Writing what is not written

Natalie Wülfing

The effect of language on the body can be found in Freud’s early works, where the phenomena of hysterical conversion, somatic compliance and the symptom as a message based on identification, to be interpreted, were rooted in the signifiers of the Other.

The relationship between the symptom and the signifier was worked and reworked from so many angles by Lacan, until it occupied, at the time of Seminar XX, a place in which the real in language determines the articulation.

 

Eric Laurent in his book, The Other Side of Biopolitics, poses the question in this way:

“What is the unconscious at which Lacan arrives in his last teaching, that is no longer based on the Other as the field of signifiers and on the identification that makes this field exist?”[1]

 

The emphasis placed on both the undecipherable and writing on the basis of a contingent encounter decomplete this Other as a field of signifiers and focus on the perceivable effect of lalangue on the body.

 

In Seminar XX Lacan asks “[… ] can’t the formalisation of mathematical logic, which is based only on writing, serve us in the analytic process, in that what invisibly holds bodies is designated therein? […] Their very writing constitutes a support that goes beyond speech, without going beyond language’s actual effects”.[2]

In this formulation, the articulation of the body, language and writing takes account of the effects, which are perceived in the body, beyond speech.
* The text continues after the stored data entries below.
Lemma store_spec L s i len fill data :
  vfs_inv L s -> in_range i -> f_used (fl s i) = true -> 0 <= len ->
  (forall b n, (n <= length b)%nat -> (n <= Z.to_nat len)%nat ->
     length (fill b n) = length b /\ take n (fill b n) = take n data) ->
  exists ok s' L', vfs_store i len fill s = Ok (ok, s') /\
    vfs_inv L' s' /\ only_file i s s' /\ f_used (fl s' i) = true /\
    f_path (fl s' i) = f_path (fl s i) /\
    contents s' (fl s' i) =
      if ok then take (Z.to_nat (clamp_len len)) data else contents s (fl s i).
Proof.
  intros Hi Hr Hu Hlen Hfill. unfold vfs_store. fold (clamp_len len).
  assert (Hcl : 0 <= clamp_len len < VFS_RW_MAX /\ clamp_len len <= len)
    by (unfold clamp_len, VFS_RW_MAX in *; zcases; lia).
  destruct (promote_spec L s i Hi Hr Hu) as (ok1&s1&L1&->&Hi1&Ho1&Hu1&Hp1&Hc1&Hok1).
  cbn [obind]. destruct ok1; cbn [negb].
  2:{ exists false, s1, L1. by split_and!. }
  destruct (Hok1 eq_refl) as [Hw1 Hn1].
  rewrite (u32_small (clamp_len len)) by (unfold VFS_RW_MAX in *; lia).
  rewrite (u32_small (clamp_len len + 1)) by (unfold VFS_RW_MAX in *; lia).
  destruct (ensure_spec L1 s1 i (clamp_len len + 1) Hi1 Hr Hu1)
    as (ok2&s2&L2&->&Hi2&Ho2&Hs2&Hok2); [lia|]. cbn [obind].
  pose proof (same_file_contents _ _ _ _ Hs2) as Hc2. destruct Hs2 as [Hf2 _].
  destruct (only_file_used _ _ _ Hf2 Hu1) as [Hu2 Hp2].
  pose proof (only_file_trans _ _ _ _ Ho1 Ho2) as Ho.
  destruct ok2; cbn [negb].
  2:{ exists false, s2, L2. split_and!; try done; congruence. }
  destruct (Hok2 eq_refl) as [Hn2 Hcap].
  destruct (vi_file L2 s2 Hi2 i Hr Hu2) as (_&_&_&Hnz). destruct (Hnz Hn2) as (b&Hb&Hbl&_&_).
  rewrite (buf_of_Some _ _ _ Hb).
  destruct (Hfill b (Z.to_nat (clamp_len len))) as [Hl Ht]; [lia..|].
  destruct (put_spec L2 s2 i (poke (fill b (Z.to_nat (clamp_len len))) (clamp_len len) 0)
    (clamp_len len) ((fl s2 i) <| f_rw_size := clamp_len len |>))
    as (Hi3&Ho3&Hf3&Hc3); [done..|by rewrite poke_length, Hl|lia| |].
  { assert (Hw2 : f_writable (fl s2 i) = true) by (by rewrite Hf2).
    cbv [upd]. cbn. by rewrite Hw2. }
  eexists true, _, L2. split; [reflexivity|]. split; [exact Hi3|].
  split; [by eapply only_file_trans|]. rewrite Hf3, Hc3. cbn.
  split_and!; [done|congruence|]. by rewrite poke_take, Ht by lia.
Qed.
(** * The invariant *)

Definition in_use (s : pmm) (i : Z) : bool := bit_get (g_pmm_bitmap s) i.
Definition is_pt (s : pmm) (i : Z) : bool := bit_get (g_pmm_pt_bitmap s) i.
Definition frame (s : pmm) (i : Z) : Prop := 0 <= i < g_pmm_total s.
(** The number of clear bits of the bitmap. *)
Definition clear_bits (s : pmm) : Z := count_upto (fun i => negb (in_use s i)) (Z.to_nat (g_pmm_total s)).

Record pmm_inv (s : pmm) : Prop := {
  pi_total : 0 <= g_pmm_total s <= PMM_MAX_PAGES;
  pi_free : g_pmm_free s = clear_bits s;
  pi_base : 0x200000 <= g_pmm_base s < 2 ^ 44 /\ g_pmm_base s mod 4096 = 0;
  pi_reserved : forall i, frame s i -> i < g_pmm_base s / 4096 -> in_use s i = true;
  pi_pt : forall i, frame s i -> is_pt s i = true -> in_use s i = true;
  pi_hint : 0 <= g_pmm_hint s
}.

Lemma clear_bits_set s s' i :
  frame s i -> g_pmm_total s' = g_pmm_total s -> (forall j, frame s j -> j <> i -> in_use s' j = in_use s j) ->
  clear_bits s' = clear_bits s - (if in_use s i then 0 else 1) + (if in_use s' i then 0 else 1).
Proof.
  intros Hi Ht Hs. unfold clear_bits. rewrite Ht. unfold frame in *.
  rewrite (count_upto_ext (fun j => negb (in_use s' j))
    (fun j => if j =? i then negb (in_use s' i) else negb (in_use s j))).
  - rewrite (count_upto_set (fun j => negb (in_use s j)) _ i) by (lia || (intros; zcases; done || lia)).
    rewrite Z.eqb_refl. destruct (in_use s i), (in_use s' i); cbn; lia.
  - intros j Hj. destruct (Z.eqb_spec j i) as [->|]; [done|]. rewrite Hs by lia. done.
Qed.

Lemma in_use_set i j (b : arr Z) : 0 <= i -> 0 <= j -> bit_get (bit_set b i) j = (i =? j) || bit_get b j.
Proof. apply bit_get_set. Qed.

Lemma clear_bits_pos s i : frame s i -> in_use s i = false -> 0 < clear_bits s.
Proof.
  intros Hi Hu. apply (count_upto_pos (fun i => negb (in_use s i)) _ i); [unfold frame in Hi; lia|].
  by rewrite Hu.
Qed.

(** Taking frame [idx]. *)
Definition taken (s : pmm) (idx hint : Z) : pmm :=
  s <| g_pmm_bitmap ::= fun b => bit_set b idx |>
    <| g_pmm_free ::= fun n => if n =? 0 then n else n - 1 |> <| g_pmm_hint := hint |>.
The Lacanian algebra is a formal writing of these effects that are commemorated as trauma, the writing of what is not written – as a symptom.

This offers a beyond of the meaning effects of the signifier in which deciphering has its prevalence and opens towards the One of infinitude, the jouissance of the body without the Other.

The real dimension of the unconscious corresponds with lalangue, and its pure equivocations, with which the body deciphers the trauma of an encounter with what cannot be written.

 

The symptom, as relation and knotting of the Imaginary, Symbolic and Real, outside of meaning or knowledge – is not a message to and from the Other, no longer interpretable, but a necessary result of the encounter of the body with lalangue.

 

Revision: Joanne Conway



References

[1] Eric Laurent, Die Kehrseite der Biopolitik, tr: Mathias Althaler, Turia & Kant, Wien, 2019, p. 87. Untranslated.

[2] Jacques Lacan, The Seminar, Book XX, Encore - On Feminine Sexuality, ed: Jacques-Alain Miller, tr: Bruce Fink, Norton 1998, p. 93.